Data under study START
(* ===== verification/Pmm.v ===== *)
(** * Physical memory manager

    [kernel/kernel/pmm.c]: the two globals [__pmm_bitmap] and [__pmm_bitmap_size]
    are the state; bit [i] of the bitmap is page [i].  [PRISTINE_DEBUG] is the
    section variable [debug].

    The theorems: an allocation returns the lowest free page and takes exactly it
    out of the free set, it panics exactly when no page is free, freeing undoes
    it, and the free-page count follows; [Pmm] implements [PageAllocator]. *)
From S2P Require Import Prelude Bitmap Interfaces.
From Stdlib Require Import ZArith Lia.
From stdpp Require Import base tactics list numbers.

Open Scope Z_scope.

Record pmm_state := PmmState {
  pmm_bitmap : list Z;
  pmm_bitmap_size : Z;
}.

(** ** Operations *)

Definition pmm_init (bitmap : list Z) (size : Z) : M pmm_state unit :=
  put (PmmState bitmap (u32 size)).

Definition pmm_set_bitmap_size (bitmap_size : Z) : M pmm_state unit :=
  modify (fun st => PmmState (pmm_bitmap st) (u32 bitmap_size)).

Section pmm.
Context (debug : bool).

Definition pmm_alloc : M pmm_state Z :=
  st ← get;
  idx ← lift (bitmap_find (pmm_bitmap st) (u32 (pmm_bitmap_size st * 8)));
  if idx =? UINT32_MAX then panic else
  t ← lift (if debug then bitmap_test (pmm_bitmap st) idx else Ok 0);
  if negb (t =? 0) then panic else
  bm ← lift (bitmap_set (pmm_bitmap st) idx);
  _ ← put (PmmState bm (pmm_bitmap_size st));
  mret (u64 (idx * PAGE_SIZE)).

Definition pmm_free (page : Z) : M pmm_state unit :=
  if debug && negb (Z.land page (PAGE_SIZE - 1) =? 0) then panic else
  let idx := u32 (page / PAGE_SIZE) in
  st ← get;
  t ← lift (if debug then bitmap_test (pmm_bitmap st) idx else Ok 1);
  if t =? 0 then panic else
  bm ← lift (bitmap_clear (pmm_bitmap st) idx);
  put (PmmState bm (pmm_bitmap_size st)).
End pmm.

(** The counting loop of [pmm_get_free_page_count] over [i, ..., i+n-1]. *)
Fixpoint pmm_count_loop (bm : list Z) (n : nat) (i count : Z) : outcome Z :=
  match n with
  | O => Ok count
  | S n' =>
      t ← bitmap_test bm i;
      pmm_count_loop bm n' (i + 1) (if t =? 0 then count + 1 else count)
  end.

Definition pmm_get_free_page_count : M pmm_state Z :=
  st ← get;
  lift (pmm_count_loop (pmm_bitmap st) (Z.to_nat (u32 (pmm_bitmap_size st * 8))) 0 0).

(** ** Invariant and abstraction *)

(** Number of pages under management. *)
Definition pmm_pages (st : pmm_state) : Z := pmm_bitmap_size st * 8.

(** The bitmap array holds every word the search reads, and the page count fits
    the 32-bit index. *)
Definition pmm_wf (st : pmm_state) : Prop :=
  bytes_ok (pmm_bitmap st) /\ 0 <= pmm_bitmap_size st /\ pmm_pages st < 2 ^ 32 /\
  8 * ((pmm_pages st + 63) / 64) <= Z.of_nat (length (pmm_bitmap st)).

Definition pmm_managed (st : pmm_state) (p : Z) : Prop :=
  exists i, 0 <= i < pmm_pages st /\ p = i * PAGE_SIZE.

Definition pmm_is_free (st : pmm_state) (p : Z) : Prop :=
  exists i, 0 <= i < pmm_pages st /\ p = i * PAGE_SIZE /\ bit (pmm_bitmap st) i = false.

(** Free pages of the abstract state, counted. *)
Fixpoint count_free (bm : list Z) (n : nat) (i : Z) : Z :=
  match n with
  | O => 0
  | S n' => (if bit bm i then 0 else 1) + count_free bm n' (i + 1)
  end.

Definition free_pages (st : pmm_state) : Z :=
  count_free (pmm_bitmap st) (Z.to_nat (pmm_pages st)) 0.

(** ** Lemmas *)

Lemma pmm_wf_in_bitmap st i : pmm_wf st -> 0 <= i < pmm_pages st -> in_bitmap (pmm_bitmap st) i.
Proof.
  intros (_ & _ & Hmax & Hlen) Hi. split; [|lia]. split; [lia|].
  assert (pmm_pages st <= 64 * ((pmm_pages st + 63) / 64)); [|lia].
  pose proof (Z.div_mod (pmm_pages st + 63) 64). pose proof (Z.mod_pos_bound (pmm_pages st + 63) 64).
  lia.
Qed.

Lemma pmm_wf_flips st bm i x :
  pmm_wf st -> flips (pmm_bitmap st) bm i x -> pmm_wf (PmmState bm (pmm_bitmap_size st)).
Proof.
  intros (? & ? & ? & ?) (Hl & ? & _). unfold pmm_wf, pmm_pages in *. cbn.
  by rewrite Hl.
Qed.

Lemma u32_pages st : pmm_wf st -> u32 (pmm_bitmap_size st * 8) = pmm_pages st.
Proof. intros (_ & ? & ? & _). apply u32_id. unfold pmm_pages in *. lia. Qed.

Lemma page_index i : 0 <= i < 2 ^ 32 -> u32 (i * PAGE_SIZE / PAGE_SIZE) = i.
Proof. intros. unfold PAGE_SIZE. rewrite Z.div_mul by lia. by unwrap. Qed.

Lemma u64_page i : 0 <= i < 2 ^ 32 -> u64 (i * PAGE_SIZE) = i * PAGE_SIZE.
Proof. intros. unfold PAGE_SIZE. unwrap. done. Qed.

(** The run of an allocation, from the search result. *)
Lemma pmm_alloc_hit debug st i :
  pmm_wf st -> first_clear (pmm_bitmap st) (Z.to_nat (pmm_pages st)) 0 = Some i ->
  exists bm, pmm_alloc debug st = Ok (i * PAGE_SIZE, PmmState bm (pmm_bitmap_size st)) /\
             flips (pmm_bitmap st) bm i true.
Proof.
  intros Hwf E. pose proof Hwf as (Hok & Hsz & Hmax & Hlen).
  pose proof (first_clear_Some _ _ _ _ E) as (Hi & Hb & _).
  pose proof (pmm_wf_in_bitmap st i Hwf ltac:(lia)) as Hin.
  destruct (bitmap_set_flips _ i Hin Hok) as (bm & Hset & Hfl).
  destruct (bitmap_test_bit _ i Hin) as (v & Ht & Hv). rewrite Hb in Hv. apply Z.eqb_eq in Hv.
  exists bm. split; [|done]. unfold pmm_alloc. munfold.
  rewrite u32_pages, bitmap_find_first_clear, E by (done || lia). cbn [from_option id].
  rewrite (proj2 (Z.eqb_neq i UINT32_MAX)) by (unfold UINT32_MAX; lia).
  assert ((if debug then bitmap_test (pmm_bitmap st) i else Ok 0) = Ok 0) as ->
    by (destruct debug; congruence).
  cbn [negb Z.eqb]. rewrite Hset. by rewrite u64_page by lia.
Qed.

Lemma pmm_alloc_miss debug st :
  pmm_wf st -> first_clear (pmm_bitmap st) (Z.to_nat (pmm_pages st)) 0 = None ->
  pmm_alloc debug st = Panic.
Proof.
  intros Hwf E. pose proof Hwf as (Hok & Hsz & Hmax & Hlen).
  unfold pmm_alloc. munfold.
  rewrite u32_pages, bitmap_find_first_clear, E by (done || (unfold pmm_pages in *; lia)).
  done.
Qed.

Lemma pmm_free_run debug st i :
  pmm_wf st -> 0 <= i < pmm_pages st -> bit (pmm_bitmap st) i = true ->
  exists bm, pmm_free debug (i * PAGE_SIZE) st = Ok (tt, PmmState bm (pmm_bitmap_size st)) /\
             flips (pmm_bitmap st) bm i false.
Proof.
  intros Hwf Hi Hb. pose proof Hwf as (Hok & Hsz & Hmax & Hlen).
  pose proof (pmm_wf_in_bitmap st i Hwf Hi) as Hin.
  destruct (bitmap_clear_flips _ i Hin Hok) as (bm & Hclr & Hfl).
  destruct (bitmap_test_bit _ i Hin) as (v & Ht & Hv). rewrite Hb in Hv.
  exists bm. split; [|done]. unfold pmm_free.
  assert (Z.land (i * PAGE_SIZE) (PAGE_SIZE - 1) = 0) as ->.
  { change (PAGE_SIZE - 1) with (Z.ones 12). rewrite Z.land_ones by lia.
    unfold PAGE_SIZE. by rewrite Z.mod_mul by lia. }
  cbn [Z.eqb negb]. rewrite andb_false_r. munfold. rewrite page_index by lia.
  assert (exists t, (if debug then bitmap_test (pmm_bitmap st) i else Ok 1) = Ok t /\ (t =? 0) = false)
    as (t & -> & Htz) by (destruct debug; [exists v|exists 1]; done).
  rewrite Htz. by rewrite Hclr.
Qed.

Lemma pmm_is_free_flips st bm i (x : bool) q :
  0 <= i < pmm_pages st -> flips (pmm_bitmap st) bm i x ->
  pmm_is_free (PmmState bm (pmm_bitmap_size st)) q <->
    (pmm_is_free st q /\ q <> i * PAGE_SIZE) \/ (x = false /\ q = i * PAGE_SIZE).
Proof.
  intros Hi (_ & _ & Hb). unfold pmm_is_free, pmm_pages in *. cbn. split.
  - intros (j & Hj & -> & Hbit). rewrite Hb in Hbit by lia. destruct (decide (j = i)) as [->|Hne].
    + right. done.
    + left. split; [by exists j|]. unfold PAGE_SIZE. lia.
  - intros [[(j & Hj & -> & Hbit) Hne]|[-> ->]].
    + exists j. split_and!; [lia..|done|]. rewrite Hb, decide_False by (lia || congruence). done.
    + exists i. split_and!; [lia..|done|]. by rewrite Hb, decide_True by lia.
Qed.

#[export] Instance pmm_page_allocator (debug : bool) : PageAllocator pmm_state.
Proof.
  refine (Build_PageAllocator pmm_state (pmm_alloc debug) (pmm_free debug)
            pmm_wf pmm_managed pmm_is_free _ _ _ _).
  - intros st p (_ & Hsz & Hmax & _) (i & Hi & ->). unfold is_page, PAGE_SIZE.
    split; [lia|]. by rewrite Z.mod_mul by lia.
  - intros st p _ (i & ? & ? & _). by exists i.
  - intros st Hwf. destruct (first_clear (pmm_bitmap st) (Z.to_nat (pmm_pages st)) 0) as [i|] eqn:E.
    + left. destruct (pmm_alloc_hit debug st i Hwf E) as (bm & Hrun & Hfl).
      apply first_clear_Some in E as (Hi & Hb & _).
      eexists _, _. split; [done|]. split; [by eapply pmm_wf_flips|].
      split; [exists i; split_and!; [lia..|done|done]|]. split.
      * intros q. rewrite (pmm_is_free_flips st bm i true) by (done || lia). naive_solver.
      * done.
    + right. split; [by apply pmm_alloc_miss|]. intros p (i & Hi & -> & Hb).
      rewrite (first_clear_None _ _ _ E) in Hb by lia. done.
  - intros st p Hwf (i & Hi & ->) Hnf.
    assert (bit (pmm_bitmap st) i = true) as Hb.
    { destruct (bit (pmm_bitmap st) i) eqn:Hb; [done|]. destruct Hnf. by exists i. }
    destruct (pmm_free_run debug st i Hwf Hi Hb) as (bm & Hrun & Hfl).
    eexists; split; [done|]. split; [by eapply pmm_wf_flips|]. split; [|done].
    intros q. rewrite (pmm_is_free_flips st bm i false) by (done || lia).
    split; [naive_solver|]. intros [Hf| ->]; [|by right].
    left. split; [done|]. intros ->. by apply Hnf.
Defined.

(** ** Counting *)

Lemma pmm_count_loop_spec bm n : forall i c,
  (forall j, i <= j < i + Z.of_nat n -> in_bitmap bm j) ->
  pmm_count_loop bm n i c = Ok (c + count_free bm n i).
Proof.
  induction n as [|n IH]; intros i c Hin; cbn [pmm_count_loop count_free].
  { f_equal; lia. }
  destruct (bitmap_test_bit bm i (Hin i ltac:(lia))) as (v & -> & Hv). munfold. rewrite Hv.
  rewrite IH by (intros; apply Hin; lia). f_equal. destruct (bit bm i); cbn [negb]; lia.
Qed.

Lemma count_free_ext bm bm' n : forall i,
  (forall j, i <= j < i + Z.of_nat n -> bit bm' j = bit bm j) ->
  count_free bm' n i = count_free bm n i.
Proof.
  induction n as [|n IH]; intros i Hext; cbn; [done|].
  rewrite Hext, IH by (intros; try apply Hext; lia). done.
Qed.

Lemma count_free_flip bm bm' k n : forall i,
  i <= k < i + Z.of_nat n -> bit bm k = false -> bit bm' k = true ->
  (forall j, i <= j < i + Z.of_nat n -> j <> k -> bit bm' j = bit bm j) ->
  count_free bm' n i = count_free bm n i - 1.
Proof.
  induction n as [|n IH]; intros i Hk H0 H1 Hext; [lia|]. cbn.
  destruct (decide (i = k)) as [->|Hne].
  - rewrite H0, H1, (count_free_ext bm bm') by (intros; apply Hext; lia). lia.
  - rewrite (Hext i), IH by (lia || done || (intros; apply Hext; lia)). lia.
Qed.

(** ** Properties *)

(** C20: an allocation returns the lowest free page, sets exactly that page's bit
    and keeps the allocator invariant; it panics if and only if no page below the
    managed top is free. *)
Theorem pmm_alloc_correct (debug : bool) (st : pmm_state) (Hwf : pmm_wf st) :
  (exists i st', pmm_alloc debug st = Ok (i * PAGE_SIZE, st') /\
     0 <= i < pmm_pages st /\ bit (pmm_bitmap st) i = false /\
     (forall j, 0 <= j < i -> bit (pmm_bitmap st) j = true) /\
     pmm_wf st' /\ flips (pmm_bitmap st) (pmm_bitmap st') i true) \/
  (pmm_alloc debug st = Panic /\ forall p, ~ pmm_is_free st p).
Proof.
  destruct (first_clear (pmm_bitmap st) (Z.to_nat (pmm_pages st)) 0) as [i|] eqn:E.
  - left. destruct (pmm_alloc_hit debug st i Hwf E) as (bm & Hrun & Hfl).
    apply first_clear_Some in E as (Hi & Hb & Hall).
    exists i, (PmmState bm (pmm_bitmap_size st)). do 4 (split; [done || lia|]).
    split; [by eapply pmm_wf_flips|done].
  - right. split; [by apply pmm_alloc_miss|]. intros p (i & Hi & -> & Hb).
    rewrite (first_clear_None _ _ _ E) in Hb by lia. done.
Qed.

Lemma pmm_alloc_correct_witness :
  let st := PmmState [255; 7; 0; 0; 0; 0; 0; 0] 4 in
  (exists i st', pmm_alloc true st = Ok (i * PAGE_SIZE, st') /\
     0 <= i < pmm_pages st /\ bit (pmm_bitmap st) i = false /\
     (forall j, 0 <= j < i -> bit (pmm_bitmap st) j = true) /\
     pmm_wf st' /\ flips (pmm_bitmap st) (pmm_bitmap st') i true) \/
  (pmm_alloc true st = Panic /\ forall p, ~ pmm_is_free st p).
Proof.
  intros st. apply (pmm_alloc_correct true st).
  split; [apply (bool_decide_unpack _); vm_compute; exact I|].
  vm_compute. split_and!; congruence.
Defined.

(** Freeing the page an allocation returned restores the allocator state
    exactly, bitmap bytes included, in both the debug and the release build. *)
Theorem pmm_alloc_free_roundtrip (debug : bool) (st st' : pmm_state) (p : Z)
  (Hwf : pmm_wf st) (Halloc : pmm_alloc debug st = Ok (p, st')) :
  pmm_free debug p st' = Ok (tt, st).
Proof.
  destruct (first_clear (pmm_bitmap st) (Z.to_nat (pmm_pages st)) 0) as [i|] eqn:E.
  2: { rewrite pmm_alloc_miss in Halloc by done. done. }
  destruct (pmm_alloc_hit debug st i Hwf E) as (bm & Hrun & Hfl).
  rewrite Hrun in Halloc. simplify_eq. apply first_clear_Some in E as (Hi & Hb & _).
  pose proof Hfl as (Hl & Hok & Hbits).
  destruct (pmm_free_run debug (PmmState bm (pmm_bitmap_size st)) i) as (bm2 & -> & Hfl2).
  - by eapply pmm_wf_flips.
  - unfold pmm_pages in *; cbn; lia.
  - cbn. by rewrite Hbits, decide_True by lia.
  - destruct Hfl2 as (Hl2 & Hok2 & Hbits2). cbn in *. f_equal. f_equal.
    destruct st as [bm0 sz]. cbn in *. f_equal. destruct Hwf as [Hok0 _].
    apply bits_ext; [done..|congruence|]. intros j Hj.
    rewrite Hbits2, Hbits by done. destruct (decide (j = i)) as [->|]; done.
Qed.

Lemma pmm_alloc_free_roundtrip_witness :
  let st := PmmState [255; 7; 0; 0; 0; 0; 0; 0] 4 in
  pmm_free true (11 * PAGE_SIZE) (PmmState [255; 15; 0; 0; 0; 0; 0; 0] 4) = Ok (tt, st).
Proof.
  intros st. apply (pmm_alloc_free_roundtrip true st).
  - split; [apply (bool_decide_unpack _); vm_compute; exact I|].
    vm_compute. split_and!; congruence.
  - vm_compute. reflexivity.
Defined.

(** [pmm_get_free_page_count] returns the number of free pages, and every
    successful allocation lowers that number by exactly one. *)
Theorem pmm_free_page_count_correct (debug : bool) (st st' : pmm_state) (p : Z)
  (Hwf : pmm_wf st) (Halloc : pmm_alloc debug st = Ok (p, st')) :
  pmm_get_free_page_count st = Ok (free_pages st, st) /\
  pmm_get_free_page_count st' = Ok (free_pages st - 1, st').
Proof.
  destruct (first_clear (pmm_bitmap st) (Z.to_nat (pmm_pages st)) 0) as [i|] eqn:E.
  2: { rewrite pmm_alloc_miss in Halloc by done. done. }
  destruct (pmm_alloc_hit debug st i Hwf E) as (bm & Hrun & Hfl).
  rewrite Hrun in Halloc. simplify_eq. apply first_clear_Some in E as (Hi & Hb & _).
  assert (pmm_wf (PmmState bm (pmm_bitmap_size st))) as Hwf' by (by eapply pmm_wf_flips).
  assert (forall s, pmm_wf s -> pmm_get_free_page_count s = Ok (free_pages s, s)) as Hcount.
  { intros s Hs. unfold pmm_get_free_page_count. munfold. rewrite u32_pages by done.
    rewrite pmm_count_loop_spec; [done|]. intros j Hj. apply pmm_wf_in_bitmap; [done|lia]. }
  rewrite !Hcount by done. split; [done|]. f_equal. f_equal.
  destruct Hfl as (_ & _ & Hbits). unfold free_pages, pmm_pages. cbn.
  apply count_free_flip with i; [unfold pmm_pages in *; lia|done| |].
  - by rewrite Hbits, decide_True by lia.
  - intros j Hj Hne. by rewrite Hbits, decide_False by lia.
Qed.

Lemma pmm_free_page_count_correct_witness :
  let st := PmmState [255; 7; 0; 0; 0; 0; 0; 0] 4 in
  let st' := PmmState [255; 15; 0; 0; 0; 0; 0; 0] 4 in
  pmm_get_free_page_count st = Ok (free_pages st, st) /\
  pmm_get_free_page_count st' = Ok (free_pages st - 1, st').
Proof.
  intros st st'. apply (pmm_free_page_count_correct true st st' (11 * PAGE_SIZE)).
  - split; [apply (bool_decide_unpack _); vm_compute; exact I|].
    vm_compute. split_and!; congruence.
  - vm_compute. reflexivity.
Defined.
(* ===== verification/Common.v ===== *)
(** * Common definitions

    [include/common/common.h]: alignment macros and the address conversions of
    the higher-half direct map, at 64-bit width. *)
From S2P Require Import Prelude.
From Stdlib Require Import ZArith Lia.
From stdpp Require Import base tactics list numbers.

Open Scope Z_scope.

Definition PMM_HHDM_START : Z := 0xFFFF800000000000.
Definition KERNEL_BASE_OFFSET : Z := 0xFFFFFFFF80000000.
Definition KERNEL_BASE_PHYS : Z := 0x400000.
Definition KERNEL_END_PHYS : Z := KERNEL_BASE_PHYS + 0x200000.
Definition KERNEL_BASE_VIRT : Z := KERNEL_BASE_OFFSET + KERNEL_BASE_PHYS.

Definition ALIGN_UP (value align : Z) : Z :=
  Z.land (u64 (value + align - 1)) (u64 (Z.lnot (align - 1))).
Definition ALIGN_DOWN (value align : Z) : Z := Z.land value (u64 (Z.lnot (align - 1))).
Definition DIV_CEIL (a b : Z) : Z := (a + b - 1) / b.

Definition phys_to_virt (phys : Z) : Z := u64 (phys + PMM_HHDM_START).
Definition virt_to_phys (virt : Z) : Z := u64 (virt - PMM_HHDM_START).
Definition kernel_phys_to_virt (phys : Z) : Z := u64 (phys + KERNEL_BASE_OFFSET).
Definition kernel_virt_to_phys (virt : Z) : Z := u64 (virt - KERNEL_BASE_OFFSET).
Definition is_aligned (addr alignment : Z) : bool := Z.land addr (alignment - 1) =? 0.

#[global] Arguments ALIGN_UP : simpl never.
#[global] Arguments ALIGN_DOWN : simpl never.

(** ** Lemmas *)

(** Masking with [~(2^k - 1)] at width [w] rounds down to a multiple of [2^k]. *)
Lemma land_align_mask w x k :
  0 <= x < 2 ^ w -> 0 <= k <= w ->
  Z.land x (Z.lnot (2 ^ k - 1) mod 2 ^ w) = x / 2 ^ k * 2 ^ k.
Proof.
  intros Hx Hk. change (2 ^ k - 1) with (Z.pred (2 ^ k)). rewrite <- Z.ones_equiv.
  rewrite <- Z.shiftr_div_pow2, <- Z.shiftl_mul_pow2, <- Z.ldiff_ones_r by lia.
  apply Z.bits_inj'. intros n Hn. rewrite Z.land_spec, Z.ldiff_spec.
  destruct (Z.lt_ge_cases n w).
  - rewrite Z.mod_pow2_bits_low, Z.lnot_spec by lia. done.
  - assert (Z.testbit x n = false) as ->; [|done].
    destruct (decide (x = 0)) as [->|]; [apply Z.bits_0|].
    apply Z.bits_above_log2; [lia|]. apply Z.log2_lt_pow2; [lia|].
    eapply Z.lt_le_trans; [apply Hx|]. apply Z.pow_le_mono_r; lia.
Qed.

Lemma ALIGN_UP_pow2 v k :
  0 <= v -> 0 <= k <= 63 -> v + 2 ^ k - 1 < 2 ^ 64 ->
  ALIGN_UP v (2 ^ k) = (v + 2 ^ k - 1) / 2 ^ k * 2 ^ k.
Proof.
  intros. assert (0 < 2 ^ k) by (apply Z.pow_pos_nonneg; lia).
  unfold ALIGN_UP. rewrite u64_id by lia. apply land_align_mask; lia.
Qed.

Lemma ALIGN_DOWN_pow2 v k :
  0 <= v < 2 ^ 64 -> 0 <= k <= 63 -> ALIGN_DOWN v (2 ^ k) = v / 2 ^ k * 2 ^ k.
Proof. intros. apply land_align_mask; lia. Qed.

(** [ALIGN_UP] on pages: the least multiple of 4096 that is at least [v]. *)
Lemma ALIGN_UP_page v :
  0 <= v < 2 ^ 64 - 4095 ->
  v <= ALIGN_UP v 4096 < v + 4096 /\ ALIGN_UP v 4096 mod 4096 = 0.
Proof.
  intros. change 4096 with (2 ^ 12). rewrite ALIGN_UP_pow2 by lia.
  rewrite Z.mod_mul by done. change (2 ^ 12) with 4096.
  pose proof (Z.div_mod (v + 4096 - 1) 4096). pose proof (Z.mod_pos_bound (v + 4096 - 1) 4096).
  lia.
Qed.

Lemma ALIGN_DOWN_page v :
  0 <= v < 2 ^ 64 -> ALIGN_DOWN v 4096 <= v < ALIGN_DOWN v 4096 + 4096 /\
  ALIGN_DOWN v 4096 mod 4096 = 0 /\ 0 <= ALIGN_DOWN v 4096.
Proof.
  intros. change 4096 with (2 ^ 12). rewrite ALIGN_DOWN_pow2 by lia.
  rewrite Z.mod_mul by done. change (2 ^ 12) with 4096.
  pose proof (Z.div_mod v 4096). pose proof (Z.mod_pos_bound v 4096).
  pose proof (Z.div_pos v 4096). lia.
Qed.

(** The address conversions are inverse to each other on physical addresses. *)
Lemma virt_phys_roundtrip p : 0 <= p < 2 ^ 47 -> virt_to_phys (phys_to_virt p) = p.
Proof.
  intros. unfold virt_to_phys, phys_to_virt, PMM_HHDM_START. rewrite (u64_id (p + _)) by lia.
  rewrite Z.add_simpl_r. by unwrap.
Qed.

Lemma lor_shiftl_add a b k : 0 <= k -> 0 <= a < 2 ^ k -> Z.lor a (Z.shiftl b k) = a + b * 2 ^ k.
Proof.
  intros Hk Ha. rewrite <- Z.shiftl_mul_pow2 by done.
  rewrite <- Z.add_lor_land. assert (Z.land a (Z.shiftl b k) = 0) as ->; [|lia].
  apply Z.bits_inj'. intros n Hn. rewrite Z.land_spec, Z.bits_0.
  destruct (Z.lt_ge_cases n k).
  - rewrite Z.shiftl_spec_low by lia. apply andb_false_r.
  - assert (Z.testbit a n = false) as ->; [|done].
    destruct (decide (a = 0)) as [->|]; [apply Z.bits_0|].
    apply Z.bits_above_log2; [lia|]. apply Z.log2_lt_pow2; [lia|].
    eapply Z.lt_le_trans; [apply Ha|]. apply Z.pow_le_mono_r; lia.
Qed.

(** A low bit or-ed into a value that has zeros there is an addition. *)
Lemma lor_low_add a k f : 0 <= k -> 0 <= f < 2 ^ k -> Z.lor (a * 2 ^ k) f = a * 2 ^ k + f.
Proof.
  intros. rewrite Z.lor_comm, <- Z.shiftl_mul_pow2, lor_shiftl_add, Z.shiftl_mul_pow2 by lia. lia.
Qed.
Data under study END
• **Your instructions**
One stretch of the lines above is wanted, from the line that contains "destruct st as" through the line that contains "successful allocation lowers". Output it exactly.

• **Task result**
    destruct st as [bm0 sz]. cbn in *. f_equal. destruct Hwf as [Hok0 _].
    apply bits_ext; [done..|congruence|]. intros j Hj.
    rewrite Hbits2, Hbits by done. destruct (decide (j = i)) as [->|]; done.
Qed.

Lemma pmm_alloc_free_roundtrip_witness :
  let st := PmmState [255; 7; 0; 0; 0; 0; 0; 0] 4 in
  pmm_free true (11 * PAGE_SIZE) (PmmState [255; 15; 0; 0; 0; 0; 0; 0] 4) = Ok (tt, st).
Proof.
  intros st. apply (pmm_alloc_free_roundtrip true st).
  - split; [apply (bool_decide_unpack _); vm_compute; exact I|].
    vm_compute. split_and!; congruence.
  - vm_compute. reflexivity.
Defined.

(** [pmm_get_free_page_count] returns the number of free pages, and every
    successful allocation lowers that number by exactly one. *)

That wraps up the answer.